## What you will do
Set down, character for character, everything in the records below from the line holding "Definition record_fields (entry" down to the line holding "Some age_ms =>", and no other line.

## Stored data
-------------------------
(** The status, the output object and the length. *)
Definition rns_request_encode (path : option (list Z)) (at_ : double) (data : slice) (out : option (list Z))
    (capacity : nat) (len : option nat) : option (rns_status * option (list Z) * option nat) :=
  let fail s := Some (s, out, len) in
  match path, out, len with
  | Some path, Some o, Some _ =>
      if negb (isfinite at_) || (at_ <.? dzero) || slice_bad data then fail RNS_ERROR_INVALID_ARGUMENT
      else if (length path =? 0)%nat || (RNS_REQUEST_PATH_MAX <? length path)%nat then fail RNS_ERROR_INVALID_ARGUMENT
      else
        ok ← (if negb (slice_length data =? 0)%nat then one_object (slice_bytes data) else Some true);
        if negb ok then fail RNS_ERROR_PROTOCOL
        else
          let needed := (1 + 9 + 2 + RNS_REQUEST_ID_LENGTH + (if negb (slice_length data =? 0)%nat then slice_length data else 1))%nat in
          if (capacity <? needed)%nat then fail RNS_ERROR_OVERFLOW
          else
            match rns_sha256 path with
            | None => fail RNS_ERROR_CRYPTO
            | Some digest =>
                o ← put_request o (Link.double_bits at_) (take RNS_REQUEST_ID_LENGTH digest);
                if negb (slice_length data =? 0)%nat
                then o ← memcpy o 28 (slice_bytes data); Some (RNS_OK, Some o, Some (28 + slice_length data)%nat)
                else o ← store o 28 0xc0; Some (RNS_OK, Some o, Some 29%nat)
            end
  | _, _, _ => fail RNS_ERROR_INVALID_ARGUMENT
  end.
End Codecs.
-------------------------
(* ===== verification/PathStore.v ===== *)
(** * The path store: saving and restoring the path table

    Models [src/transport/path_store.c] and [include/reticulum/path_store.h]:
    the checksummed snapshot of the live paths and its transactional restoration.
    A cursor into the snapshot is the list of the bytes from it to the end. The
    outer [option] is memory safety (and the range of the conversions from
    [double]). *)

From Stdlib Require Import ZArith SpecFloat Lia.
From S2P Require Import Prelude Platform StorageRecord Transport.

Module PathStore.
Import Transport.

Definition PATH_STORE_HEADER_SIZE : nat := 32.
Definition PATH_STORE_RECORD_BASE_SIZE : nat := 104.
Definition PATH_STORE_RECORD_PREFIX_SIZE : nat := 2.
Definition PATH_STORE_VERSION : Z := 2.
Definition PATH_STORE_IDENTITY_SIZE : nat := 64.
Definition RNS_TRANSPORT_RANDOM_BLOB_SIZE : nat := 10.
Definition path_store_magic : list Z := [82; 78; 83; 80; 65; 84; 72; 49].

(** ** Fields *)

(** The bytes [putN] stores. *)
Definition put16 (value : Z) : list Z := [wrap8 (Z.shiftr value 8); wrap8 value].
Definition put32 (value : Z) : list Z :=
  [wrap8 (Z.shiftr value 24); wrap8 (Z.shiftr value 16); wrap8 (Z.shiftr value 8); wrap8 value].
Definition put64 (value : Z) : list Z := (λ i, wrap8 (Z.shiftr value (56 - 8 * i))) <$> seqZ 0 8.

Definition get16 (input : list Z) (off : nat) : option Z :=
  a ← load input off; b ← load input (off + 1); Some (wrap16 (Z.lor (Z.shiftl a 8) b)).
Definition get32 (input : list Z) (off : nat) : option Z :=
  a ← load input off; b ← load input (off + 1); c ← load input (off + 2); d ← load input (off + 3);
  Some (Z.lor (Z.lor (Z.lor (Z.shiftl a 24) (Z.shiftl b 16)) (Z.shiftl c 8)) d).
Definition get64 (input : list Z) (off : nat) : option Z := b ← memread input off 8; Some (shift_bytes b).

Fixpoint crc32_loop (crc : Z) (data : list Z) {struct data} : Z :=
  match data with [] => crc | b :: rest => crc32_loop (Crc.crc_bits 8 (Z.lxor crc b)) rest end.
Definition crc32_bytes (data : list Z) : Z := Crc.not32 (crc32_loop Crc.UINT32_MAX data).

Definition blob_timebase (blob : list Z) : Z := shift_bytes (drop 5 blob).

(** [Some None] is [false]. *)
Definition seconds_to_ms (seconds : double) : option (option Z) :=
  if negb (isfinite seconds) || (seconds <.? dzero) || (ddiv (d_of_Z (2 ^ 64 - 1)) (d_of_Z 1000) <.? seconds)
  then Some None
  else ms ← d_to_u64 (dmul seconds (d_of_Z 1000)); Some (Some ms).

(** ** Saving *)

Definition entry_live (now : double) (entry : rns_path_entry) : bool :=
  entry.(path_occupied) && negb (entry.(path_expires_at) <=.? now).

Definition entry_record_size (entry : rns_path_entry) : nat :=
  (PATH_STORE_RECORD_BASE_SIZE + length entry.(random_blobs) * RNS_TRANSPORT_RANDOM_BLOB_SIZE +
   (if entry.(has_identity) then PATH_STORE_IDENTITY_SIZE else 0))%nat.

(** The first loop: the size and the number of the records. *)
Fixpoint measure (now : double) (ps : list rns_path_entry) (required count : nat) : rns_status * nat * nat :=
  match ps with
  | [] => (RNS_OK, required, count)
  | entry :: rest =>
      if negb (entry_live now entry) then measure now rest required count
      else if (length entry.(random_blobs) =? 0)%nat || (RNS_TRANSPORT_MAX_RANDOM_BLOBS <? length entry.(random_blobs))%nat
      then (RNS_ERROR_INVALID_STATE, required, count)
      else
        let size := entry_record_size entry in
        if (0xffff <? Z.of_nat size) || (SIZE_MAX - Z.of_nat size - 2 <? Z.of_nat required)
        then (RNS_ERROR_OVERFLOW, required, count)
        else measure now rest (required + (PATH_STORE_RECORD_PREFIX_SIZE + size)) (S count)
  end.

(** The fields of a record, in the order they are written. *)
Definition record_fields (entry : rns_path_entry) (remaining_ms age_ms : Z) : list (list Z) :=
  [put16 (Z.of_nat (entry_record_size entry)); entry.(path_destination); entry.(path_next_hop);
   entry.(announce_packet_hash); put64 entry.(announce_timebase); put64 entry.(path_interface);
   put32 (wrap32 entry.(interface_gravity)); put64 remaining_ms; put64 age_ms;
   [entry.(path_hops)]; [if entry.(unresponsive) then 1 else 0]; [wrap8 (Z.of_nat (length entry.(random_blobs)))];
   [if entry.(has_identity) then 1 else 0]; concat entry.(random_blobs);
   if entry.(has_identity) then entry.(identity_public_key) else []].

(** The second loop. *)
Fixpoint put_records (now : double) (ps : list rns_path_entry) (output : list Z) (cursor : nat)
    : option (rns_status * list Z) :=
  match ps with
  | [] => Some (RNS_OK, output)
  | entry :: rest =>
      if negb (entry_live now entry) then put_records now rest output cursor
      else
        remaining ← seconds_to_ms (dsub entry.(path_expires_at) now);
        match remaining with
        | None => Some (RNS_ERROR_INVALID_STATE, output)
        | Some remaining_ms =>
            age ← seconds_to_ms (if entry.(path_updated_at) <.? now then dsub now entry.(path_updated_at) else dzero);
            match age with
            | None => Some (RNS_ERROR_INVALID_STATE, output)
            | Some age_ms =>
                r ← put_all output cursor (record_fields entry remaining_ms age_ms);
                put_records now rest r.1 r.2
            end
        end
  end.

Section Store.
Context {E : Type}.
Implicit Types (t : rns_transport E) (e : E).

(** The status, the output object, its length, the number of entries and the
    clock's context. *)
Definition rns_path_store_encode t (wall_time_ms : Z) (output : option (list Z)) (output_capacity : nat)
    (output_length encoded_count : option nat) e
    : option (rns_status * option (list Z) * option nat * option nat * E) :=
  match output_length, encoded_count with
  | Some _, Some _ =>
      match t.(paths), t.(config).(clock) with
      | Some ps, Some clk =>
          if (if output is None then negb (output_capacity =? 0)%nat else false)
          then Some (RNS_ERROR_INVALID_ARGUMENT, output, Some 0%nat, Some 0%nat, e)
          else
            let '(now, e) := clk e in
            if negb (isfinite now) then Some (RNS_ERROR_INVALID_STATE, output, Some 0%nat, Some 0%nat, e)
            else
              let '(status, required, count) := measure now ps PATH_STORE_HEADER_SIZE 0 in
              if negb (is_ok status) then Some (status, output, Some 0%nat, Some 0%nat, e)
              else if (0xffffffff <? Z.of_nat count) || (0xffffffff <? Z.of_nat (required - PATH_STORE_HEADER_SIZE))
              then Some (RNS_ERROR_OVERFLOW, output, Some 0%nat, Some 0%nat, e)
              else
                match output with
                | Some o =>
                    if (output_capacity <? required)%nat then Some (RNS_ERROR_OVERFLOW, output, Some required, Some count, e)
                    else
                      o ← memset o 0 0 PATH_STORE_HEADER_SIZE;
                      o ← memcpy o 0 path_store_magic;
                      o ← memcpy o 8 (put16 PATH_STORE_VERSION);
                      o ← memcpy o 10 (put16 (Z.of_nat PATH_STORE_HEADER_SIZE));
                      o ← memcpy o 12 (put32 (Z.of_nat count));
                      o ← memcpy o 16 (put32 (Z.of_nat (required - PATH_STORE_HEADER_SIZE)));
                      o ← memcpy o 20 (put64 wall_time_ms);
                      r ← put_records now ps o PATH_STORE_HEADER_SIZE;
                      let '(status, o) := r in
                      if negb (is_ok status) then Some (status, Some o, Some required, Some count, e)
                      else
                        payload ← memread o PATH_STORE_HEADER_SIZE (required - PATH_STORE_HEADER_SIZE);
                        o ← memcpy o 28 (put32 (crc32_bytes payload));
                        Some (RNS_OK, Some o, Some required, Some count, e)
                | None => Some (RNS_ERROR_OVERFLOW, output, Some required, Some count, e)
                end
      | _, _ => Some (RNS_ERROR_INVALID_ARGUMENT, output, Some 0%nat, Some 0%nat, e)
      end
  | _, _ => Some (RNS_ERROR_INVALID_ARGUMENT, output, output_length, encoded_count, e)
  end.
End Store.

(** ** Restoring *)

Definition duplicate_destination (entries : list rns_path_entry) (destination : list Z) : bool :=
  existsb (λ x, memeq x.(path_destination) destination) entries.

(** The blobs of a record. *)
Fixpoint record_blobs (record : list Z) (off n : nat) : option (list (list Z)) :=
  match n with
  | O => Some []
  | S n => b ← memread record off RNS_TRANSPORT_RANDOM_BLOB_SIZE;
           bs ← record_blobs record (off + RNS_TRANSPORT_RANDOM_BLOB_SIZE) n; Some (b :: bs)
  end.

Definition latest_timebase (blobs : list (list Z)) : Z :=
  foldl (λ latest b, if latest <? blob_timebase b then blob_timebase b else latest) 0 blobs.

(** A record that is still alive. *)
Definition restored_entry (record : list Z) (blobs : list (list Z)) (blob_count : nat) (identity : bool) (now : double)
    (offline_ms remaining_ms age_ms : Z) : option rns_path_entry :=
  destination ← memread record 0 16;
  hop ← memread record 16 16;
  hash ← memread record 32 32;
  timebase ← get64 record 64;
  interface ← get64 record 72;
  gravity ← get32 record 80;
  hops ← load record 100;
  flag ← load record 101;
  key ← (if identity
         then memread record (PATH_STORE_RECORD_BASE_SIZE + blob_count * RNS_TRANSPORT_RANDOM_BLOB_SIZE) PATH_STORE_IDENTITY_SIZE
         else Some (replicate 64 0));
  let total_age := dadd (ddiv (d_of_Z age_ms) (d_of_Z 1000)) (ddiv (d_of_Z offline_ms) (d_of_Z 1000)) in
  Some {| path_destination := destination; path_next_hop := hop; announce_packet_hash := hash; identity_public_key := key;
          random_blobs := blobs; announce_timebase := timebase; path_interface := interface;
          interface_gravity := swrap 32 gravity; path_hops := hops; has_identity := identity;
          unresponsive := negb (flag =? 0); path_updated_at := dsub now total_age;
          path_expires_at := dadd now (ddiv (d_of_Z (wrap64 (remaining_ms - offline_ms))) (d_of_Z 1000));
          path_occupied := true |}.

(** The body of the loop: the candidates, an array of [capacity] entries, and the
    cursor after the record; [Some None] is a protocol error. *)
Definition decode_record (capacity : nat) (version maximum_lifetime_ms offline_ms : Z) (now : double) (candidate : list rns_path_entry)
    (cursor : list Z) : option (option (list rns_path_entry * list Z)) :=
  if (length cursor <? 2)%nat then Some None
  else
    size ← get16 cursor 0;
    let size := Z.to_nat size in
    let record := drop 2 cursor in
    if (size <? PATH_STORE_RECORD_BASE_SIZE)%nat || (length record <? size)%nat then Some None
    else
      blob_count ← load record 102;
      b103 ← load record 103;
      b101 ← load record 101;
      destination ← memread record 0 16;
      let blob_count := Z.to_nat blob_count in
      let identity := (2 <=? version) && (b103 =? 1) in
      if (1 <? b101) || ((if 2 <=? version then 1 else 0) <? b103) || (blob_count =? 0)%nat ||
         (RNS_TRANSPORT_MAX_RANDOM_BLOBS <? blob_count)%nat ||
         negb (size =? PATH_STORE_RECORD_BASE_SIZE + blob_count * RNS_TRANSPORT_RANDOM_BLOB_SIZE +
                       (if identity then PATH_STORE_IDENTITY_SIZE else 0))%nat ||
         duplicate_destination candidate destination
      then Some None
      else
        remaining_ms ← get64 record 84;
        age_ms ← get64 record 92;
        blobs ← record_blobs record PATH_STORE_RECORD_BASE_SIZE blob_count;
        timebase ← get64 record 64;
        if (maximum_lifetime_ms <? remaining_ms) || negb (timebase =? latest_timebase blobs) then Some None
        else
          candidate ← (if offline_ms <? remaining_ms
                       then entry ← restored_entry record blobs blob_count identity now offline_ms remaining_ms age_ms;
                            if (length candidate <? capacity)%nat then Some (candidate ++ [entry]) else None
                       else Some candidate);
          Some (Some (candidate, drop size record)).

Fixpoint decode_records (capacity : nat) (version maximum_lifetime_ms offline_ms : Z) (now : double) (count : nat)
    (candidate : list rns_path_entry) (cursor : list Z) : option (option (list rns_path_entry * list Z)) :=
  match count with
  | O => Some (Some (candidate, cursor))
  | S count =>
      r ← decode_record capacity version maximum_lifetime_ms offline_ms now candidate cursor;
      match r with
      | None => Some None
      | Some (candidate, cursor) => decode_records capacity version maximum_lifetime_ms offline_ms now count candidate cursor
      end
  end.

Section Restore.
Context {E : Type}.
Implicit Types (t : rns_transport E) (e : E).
-------------------------
## Task answer
Definition record_fields (entry : rns_path_entry) (remaining_ms age_ms : Z) : list (list Z) :=
  [put16 (Z.of_nat (entry_record_size entry)); entry.(path_destination); entry.(path_next_hop);
   entry.(announce_packet_hash); put64 entry.(announce_timebase); put64 entry.(path_interface);
   put32 (wrap32 entry.(interface_gravity)); put64 remaining_ms; put64 age_ms;
   [entry.(path_hops)]; [if entry.(unresponsive) then 1 else 0]; [wrap8 (Z.of_nat (length entry.(random_blobs)))];
   [if entry.(has_identity) then 1 else 0]; concat entry.(random_blobs);
   if entry.(has_identity) then entry.(identity_public_key) else []].

(** The second loop. *)
Fixpoint put_records (now : double) (ps : list rns_path_entry) (output : list Z) (cursor : nat)
    : option (rns_status * list Z) :=
  match ps with
  | [] => Some (RNS_OK, output)
  | entry :: rest =>
      if negb (entry_live now entry) then put_records now rest output cursor
      else
        remaining ← seconds_to_ms (dsub entry.(path_expires_at) now);
        match remaining with
        | None => Some (RNS_ERROR_INVALID_STATE, output)
        | Some remaining_ms =>
            age ← seconds_to_ms (if entry.(path_updated_at) <.? now then dsub now entry.(path_updated_at) else dzero);
            match age with
            | None => Some (RNS_ERROR_INVALID_STATE, output)
            | Some age_ms =>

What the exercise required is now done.